Preview the film 'My Room at the centre of the Universe' here:

'Stars are the only elemental factories we know of in the universe. And therefore we can say that every atom we are made of was made inside a burning star', Elvirdo is told by Cosmologist Dr Carolina Ödman Govender, when he quotes Ouma's words to her. Carolina is one of several researchers he comes across when he goes for walks in the veld near the South African Astronomical Observatory. Whether these interesting people are astrophysicists, archaeologists or the occasional visual artist, Elvirdo notices that they all have one thing in common: they approach the Karoo earth and its sky with intent and sensitive observation. He asks them his burning questions... and their answers lead him to more.

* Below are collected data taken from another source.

(** * The registration form of base-nextjs-template

    A shallow embedding of [src/components/auth/RegisterForm.tsx]: the
    component's state, its submit handler [handleSubmit], the provider
    discovery effect and the render function, followed by the registration
    endpoint the form posts to, the form's input handlers, and the
    project's interactive setup script.

    Conventions.
    - A JavaScript string is a [string]; one character of the model stands
      for one UTF-16 code unit, so [String.length] is [.length].
    - An [await]ed call to the outside (fetch, [res.json()], [signIn],
      [getProviders]) is given by its settled outcome: the promise resolves
      with a value or rejects. The outcomes are collected in a [World].
    - React state is a record; a setter is a record update. Calls that leave
      the component are appended to a log, oldest first. *)

From Stdlib Require Import String Ascii List Bool ZArith Lia PeanoNat.
Import ListNotations.

Local Open Scope string_scope.
Local Open Scope list_scope.

(** ** JavaScript values *)

Module JS.

(** What [res.json()] can hand back, plus [undefined]. Number literals are
    kept as integers: the code only ever tests a number for truthiness. *)
#[warnings="-register-all"]
Inductive Value : Type :=
| VUndefined
| VNull
| VBool (b : bool)
| VNum (n : Z)
| VStr (s : string)
| VArr (items : list Value)
| VObj (props : list (string * Value)).

(** ToBoolean. *)
Definition truthy (v : Value) : bool :=
  match v with
  | VUndefined | VNull => false
  | VBool b => b
  | VNum n => negb (n =? 0)%Z
  | VStr s => negb (s =? "")
  | VArr _ | VObj _ => true
  end.

Inductive Exn : Type :=
| TypeError
| SyntaxError
| NetworkError.

(** Own properties of an object, in enumeration order. *)
Fixpoint own_prop (props : list (string * Value)) (key : string) : Value :=
  match props with
  | [] => VUndefined
  | (k, v) :: rest => if k =? key then v else own_prop rest key
  end.

(** [v.error]: reading a property of [null] or [undefined] throws; a
    primitive or an array has no property of that name. *)
Definition get_error (v : Value) : Exn + Value :=
  match v with
  | VUndefined | VNull => inl TypeError
  | VObj props => inr (own_prop props "error")
  | VBool _ | VNum _ | VStr _ | VArr _ => inr VUndefined
  end.

(** [a || b] *)
Definition or_else (a b : Value) : Value := if truthy a then a else b.

End JS.

Import JS.

(** ** The world outside the component *)

Inductive Body : Type :=
| JSON_stringify (v : Value).

Record RequestInit : Type := {
  method : string;
  headers : list (string * string);
  body : Body
}.

Inductive JsonOutcome : Type :=
| JsonRejects (e : Exn)
| JsonResolves (data : Value).

Record Response : Type := {
  ok : bool;
  json : JsonOutcome
}.

Inductive FetchOutcome : Type :=
| FetchRejects (e : Exn)
| FetchResolves (res : Response).

Record SignInOptions : Type := {
  opt_email : string;
  opt_password : string;
  redirect : bool
}.

(** The object next-auth resolves [signIn] with when [redirect] is false. *)
Record SignInResponse : Type := {
  si_error : option string;
  si_status : Z;
  si_ok : bool
}.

'My Room at the Centre of the Universe' is also the title Elvirdo gives his personal research journal, now that he has grown up and moved away. He is a teacher now and started this journal when he was travelling back to Sutherland, once, to do some professional research. Since his boyhood years here he has travelled a great deal and read widely on cutting edge science and contemporary art, on traditional African cosmologies, on archaeology, geology and poetry from this arid area. His journal, richly illustrated with photographs, newspaper clippings and his drawings, is all about his own observation and knowledge making over many years. He has found many answers and yet more questions. Mature reflection has led him to integrating strands of evidence from a range of disciplines. Yet most often his thinking leads him back to the questions he posed as a teenager, under these brilliant stars. Maybe one could teach more effectively by integrating subjects like Science, History, Visual Arts and language?

He remembers the conversation he had here with contemporary artist Willem Boshoff, whom he came across in the veld near SAAO carefully photographing the smallest details of the most ordinary things. They talked about really looking. Artists Marcus Neustetter and Bronwyn Lace helped him make his own artworks, He knew them well from the many artworks they had made here in Sutherland, drawing his community into a new way of thinking about their place. Elvirdo's room now became a thinking-space for creative scientific enquiry; almost like the inner space of his own mind, an idea he would hear the artist William Kentridge talk about, many years later. At Carnarvon Dr Nadeem Oozeer, an Operations and Commissioning scientist at the exciting international Square Kilometre Array radio astronomy project told him: 'The SKA aims to probe the cosmos to the edge of the observable universe'. Elvirdo's questions are all about origins, also his own, through the ancient KhoeSan ancestry of this landscape. They, he discovers, were genetically unique, their genome including the oldest distinct lineage of modern humans! Ouma knew many of the old people's stories. About the sun cutting away at the moon, and how it would come back to life again and again. About the stars being the hearts of healers who had died. He heard about the /Xam San (or Bushmen) who lived around here for centuries as hunter-gatherers before the Cape Colony's Trekboers came. He has heard since that some of the Karretjiemense you see beside the highway today still carry the DNA of the /Xam and some of our oldest human ancestors. There is no limit, it seems, to how far you can see from home, if you really look.